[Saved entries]
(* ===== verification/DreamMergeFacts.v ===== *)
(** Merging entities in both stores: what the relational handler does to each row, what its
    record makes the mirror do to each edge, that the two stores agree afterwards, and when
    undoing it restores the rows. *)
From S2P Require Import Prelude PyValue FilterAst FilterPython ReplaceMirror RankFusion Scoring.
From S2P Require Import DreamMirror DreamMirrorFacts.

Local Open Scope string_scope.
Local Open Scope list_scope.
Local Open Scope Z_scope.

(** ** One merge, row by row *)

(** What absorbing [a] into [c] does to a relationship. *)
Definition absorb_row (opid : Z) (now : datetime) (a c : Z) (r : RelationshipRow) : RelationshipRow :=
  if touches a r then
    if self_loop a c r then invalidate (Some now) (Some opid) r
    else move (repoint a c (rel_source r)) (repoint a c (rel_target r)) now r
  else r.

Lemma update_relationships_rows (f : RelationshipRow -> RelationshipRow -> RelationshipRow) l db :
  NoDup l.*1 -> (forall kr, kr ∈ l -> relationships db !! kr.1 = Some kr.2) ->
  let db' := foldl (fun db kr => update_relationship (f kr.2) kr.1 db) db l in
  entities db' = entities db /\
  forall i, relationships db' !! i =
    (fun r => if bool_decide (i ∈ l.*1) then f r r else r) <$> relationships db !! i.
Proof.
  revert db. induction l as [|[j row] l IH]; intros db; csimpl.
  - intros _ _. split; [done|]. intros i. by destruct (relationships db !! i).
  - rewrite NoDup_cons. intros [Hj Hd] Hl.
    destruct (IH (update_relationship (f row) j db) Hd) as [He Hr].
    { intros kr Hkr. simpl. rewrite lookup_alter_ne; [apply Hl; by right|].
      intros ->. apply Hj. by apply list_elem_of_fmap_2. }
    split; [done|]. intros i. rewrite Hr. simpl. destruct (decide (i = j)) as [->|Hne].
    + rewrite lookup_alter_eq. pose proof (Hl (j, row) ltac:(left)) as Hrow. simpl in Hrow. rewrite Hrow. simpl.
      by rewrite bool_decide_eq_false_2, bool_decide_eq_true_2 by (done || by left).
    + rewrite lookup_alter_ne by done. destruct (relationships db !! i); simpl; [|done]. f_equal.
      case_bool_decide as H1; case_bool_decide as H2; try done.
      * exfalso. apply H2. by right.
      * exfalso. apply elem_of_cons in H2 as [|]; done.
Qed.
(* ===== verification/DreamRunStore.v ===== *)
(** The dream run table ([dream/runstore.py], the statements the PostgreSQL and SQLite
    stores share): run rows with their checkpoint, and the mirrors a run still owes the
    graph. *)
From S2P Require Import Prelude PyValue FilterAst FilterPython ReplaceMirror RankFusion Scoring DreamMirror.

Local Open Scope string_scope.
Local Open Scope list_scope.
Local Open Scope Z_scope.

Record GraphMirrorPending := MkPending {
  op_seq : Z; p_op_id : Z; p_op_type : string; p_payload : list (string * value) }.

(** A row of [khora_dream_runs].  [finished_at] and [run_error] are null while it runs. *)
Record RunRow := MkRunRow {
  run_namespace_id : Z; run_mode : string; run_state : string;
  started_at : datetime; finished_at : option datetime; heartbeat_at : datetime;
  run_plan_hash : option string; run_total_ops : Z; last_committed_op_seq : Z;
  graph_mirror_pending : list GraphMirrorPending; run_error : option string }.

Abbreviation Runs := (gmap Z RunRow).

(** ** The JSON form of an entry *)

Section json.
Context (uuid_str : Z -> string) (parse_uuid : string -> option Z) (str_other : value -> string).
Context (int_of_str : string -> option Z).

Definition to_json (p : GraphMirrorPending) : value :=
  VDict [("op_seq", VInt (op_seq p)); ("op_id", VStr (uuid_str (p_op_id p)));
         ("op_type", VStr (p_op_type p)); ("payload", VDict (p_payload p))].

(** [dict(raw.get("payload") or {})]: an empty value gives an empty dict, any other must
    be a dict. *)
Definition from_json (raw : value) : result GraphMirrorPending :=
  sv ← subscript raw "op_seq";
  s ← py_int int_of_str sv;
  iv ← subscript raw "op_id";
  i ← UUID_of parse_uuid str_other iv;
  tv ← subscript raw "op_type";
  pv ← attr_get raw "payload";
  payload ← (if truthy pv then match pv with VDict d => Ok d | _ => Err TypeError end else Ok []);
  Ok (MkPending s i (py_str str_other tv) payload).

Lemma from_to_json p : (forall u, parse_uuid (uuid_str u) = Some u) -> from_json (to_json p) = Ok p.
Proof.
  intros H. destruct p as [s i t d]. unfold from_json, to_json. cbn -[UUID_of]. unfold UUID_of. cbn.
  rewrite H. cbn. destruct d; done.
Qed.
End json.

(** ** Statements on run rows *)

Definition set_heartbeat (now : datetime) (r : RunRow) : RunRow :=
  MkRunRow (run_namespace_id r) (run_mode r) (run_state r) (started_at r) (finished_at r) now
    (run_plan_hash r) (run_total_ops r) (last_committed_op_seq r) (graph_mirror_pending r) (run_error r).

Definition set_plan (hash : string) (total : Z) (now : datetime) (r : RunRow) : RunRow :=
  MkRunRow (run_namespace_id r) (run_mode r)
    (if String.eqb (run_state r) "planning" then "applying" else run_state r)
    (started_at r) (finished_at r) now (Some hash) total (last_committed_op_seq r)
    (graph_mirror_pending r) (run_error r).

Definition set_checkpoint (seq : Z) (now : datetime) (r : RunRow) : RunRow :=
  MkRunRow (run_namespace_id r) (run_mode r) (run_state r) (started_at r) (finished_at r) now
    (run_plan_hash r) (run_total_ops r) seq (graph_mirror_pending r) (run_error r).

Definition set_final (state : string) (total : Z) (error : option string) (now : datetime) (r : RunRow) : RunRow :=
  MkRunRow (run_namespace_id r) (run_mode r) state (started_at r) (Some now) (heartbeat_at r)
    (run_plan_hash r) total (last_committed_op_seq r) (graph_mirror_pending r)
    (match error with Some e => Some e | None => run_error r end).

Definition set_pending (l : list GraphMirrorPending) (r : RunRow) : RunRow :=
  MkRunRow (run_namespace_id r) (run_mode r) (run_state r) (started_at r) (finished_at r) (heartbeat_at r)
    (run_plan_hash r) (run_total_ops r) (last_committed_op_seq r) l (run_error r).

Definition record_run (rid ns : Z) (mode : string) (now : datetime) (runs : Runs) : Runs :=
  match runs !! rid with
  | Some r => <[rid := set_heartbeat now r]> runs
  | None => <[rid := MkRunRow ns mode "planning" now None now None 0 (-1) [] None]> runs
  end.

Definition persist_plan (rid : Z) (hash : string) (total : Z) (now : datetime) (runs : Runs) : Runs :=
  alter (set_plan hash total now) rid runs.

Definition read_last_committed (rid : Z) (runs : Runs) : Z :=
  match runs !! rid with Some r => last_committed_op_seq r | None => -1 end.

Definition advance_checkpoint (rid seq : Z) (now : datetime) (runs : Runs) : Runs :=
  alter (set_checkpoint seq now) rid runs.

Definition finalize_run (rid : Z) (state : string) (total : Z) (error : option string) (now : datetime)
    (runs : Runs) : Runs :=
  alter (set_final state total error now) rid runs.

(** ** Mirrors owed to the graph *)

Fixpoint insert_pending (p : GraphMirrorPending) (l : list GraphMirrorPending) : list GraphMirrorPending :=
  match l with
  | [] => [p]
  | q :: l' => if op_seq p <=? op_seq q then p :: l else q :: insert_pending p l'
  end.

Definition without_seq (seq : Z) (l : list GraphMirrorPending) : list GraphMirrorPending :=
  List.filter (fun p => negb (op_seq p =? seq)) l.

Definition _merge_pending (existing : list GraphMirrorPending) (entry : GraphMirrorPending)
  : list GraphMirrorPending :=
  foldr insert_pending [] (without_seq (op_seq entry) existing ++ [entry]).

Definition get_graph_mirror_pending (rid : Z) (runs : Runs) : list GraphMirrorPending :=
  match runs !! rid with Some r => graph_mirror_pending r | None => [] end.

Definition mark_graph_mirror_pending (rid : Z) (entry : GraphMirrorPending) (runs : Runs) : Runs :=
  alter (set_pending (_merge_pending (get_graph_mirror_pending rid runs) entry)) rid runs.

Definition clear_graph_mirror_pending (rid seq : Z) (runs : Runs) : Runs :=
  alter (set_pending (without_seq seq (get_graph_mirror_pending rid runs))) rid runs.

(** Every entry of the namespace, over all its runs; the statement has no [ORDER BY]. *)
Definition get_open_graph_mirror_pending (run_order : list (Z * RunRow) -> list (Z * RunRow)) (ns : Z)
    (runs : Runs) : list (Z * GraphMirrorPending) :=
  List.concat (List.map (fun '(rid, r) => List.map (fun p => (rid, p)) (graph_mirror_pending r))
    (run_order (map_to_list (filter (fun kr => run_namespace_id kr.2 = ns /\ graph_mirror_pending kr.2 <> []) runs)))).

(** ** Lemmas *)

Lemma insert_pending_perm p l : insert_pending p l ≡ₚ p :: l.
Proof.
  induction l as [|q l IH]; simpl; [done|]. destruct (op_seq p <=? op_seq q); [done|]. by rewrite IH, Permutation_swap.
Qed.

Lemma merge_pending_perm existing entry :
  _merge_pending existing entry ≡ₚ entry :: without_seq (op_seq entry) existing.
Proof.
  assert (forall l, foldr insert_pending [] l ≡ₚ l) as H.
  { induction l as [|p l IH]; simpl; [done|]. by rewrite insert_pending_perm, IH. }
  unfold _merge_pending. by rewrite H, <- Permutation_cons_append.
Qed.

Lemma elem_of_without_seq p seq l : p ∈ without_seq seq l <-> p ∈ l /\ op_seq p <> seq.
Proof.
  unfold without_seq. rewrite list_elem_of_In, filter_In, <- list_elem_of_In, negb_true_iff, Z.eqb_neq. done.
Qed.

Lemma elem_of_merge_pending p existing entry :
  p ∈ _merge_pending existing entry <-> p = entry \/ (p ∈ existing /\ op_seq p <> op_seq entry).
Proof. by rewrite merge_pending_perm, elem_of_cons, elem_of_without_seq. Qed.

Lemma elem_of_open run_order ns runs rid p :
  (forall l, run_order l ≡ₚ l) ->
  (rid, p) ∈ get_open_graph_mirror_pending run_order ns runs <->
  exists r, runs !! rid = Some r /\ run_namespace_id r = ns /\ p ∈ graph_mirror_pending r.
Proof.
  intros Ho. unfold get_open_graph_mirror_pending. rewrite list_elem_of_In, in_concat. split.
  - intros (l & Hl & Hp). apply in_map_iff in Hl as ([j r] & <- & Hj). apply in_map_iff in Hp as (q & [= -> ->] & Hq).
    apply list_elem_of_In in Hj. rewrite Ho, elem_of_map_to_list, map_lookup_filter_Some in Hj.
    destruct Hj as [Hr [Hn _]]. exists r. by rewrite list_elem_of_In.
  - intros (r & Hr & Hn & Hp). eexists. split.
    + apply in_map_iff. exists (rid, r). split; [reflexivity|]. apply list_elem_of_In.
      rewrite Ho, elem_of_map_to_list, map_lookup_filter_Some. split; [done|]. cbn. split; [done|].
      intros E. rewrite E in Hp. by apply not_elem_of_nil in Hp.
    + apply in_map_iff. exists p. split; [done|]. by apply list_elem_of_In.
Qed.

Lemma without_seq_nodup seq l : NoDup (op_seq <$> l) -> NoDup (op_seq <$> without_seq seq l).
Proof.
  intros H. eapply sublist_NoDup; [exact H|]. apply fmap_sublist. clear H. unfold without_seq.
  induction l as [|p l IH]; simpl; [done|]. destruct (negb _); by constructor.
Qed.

---

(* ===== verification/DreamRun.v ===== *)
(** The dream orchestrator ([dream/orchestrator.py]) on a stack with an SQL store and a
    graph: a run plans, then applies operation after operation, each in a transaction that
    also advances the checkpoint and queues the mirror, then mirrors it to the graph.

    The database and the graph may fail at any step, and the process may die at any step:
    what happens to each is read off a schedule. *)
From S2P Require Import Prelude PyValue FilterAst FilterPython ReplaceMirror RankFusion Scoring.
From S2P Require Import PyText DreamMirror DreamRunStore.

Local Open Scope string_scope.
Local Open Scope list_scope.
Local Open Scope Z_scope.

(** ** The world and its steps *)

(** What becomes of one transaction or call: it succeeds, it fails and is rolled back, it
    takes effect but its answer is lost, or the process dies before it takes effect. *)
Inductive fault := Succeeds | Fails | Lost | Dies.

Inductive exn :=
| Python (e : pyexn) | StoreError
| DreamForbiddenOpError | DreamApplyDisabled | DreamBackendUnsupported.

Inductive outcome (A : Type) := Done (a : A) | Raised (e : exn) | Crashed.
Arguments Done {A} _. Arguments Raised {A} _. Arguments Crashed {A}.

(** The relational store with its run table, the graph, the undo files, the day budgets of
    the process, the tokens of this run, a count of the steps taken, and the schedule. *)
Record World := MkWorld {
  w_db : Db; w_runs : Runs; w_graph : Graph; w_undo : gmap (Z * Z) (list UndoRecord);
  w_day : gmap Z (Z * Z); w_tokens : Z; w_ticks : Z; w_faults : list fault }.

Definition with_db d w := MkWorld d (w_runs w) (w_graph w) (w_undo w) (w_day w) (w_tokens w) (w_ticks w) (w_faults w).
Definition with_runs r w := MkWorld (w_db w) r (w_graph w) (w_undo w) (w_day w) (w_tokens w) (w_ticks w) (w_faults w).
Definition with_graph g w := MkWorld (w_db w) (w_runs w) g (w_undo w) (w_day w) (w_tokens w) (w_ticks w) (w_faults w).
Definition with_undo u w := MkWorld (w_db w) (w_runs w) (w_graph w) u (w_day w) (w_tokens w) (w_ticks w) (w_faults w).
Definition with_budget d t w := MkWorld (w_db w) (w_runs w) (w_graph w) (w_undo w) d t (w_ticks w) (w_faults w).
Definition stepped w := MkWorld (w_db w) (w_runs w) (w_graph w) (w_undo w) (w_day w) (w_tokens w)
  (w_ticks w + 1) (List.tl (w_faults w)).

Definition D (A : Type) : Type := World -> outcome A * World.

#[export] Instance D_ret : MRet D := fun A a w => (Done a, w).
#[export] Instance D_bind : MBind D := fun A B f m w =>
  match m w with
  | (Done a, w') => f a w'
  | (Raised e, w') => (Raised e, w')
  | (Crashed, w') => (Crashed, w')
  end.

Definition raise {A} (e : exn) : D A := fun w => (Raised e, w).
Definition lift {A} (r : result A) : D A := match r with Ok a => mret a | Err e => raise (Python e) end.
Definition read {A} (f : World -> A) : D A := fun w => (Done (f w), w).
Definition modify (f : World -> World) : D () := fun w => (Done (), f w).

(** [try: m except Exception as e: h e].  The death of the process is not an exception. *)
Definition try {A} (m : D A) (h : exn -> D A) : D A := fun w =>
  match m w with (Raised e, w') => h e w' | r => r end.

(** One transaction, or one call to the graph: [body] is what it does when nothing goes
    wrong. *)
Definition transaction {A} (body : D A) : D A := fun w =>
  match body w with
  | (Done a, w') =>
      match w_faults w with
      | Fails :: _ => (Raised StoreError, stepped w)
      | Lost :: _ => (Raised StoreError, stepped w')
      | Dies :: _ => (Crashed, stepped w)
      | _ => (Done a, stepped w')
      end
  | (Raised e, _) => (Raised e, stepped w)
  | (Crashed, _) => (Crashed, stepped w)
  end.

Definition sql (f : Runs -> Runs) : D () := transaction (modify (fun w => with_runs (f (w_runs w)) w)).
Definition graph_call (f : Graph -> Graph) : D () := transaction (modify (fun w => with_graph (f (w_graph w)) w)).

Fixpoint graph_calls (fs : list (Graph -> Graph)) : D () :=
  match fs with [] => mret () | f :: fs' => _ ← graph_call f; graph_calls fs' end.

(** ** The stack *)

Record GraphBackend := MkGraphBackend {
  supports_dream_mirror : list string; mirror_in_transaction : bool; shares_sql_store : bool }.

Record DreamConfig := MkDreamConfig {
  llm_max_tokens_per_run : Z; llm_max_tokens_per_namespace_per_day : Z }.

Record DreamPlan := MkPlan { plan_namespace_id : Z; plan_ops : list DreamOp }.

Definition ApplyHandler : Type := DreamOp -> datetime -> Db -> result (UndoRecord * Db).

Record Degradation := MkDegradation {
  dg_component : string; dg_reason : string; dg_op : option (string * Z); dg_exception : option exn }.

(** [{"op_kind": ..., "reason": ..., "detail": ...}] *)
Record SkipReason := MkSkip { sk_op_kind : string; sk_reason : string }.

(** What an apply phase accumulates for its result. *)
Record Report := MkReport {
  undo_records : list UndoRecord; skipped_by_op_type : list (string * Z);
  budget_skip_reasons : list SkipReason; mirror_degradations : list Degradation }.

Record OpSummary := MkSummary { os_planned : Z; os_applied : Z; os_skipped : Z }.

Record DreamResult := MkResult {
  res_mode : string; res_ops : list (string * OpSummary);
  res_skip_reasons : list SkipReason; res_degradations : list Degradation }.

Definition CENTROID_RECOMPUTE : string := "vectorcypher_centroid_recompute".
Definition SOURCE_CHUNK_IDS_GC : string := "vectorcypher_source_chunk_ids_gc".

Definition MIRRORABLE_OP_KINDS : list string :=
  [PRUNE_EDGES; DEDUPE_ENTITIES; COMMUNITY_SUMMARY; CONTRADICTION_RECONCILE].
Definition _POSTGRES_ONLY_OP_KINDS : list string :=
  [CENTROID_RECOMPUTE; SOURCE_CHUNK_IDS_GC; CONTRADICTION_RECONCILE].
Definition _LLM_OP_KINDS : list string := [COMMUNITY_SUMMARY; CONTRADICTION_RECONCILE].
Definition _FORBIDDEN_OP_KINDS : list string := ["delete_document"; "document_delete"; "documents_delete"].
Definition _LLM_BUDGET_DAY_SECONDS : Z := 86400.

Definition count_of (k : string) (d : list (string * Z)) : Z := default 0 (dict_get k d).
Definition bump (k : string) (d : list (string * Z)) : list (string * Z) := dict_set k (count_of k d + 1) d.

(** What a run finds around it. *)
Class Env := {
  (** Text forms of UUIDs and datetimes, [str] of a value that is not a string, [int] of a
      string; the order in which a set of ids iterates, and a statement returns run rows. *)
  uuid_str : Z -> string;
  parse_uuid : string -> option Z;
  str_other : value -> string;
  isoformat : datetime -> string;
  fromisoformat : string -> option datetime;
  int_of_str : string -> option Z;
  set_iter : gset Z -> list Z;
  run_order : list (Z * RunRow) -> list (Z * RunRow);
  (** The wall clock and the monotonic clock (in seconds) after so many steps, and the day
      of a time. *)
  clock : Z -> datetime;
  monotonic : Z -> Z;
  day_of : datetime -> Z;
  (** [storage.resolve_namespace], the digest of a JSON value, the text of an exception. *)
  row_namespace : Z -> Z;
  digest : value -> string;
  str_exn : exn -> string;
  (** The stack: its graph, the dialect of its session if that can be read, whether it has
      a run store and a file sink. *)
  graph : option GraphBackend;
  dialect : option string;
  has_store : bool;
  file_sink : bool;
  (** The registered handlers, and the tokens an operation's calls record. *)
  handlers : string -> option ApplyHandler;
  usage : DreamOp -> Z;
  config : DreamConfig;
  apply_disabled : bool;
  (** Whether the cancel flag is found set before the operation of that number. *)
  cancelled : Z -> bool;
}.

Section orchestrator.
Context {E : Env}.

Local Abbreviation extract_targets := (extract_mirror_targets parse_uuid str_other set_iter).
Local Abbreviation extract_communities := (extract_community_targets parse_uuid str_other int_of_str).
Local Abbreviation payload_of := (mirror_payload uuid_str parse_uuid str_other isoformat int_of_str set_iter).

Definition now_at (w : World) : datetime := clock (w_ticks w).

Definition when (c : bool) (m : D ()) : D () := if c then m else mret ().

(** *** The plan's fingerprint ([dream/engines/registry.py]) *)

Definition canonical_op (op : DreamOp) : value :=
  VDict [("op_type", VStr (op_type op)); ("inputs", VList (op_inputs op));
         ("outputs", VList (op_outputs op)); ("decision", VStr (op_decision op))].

YOUR OBJECTIVE: Say how many lines in the entries above contain the string "planning". Give the number by itself.

OUTPUT BELOW: 2